Data provided: Begin

Definition verify_rekor (entry envelope : Value) (certificate_der : string) (trusted_root : Value) : RekorResult Z :=
  body_base64 ← rekor_field entry "canonicalizedBody";
  body ← decode body_base64;
  parsed ← ok_or (sig_value_from_slice body) "invalid Rekor body";
  kind ← rekor_field (value_index "kindVersion" entry) "kind";
  bail "unsupported Rekor kind/version" when negb (kind =?= "dsse");
  version ← rekor_field (value_index "kindVersion" entry) "version";
  bail "unsupported Rekor kind/version" when negb (version =?= "0.0.1");
  _ ← verify_binding parsed envelope certificate_der;
  id ← rekor_field (value_index "logId" entry) "keyId";
  id ← decode id;
  bail "invalid Rekor log ID" when negb (String.length id =? 32)%nat;
  logs ← ok_or (value_as_array (value_index "tlogs" trusted_root)) "missing trusted Rekor logs";
  log ← ok_or (List.find (λ log, log_key_id log =?= Some id) logs) "untrusted Rekor log";
  algorithm ← rekor_field log "hashAlgorithm";
  bail "unsupported Rekor hash" when negb (algorithm =?= "SHA2_256");
  let public_key := value_index "publicKey" log in
  key ← rekor_field public_key "rawBytes";
  key ← decode key;
  bail "Rekor key ID mismatch" when negb (sha256 key =?= id);
  details ← rekor_field public_key "keyDetails";
  integrated ← number entry "integratedTime";
  _ ← check_key_period (value_index "validFor" public_key) integrated;
  index ← number entry "logIndex";
  payload ← ok_or (sig_jcs_to_vec (set_payload body_base64 integrated index id)) "invalid Rekor SET payload";
  promise ← rekor_field (value_index "inclusionPromise" entry) "signedEntryTimestamp";
  promise ← decode promise;
  _ ← verify_signature key details payload promise;
  proof ← ok_or (value_get "inclusionProof" entry) "missing Rekor inclusion proof";
  _ ← verify_proof proof body key details id;
  Ok (Z.of_N integrated).
End Rekor.

(** ** What an accepted entry rests on *)

(** The certificate an entry's body carries, and a field in base64. *)
Definition logged_certificate `{!SigstoreCrypto} (signature : Value) : option string :=
  verifier ← get_str "verifier" signature;
  pem ← standard_decode verifier;
  rest ← strip_prefix (line "-----BEGIN CERTIFICATE-----") pem;
  contents ← strip_suffix rest (line "-----END CERTIFICATE-----");
  standard_decode (strip_newlines contents).
Definition decoded_field `{!SigstoreCrypto} (name : string) (value : Value) : option string :=
  s ← get_str name value; standard_decode s.

Section Accepted.
Context {prim : Primitives} {sig : SigstoreCrypto} {laws : Sha256Laws}.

Data provided: End

Look in the material above for the line with "when negb (kind" and the line with "integrated ← number", and transcribe exactly those lines and all lines between them, nothing more.

  bail "unsupported Rekor kind/version" when negb (kind =?= "dsse");
  version ← rekor_field (value_index "kindVersion" entry) "version";
  bail "unsupported Rekor kind/version" when negb (version =?= "0.0.1");
  _ ← verify_binding parsed envelope certificate_der;
  id ← rekor_field (value_index "logId" entry) "keyId";
  id ← decode id;
  bail "invalid Rekor log ID" when negb (String.length id =? 32)%nat;
  logs ← ok_or (value_as_array (value_index "tlogs" trusted_root)) "missing trusted Rekor logs";
  log ← ok_or (List.find (λ log, log_key_id log =?= Some id) logs) "untrusted Rekor log";
  algorithm ← rekor_field log "hashAlgorithm";
  bail "unsupported Rekor hash" when negb (algorithm =?= "SHA2_256");
  let public_key := value_index "publicKey" log in
  key ← rekor_field public_key "rawBytes";
  key ← decode key;
  bail "Rekor key ID mismatch" when negb (sha256 key =?= id);
  details ← rekor_field public_key "keyDetails";
  integrated ← number entry "integratedTime";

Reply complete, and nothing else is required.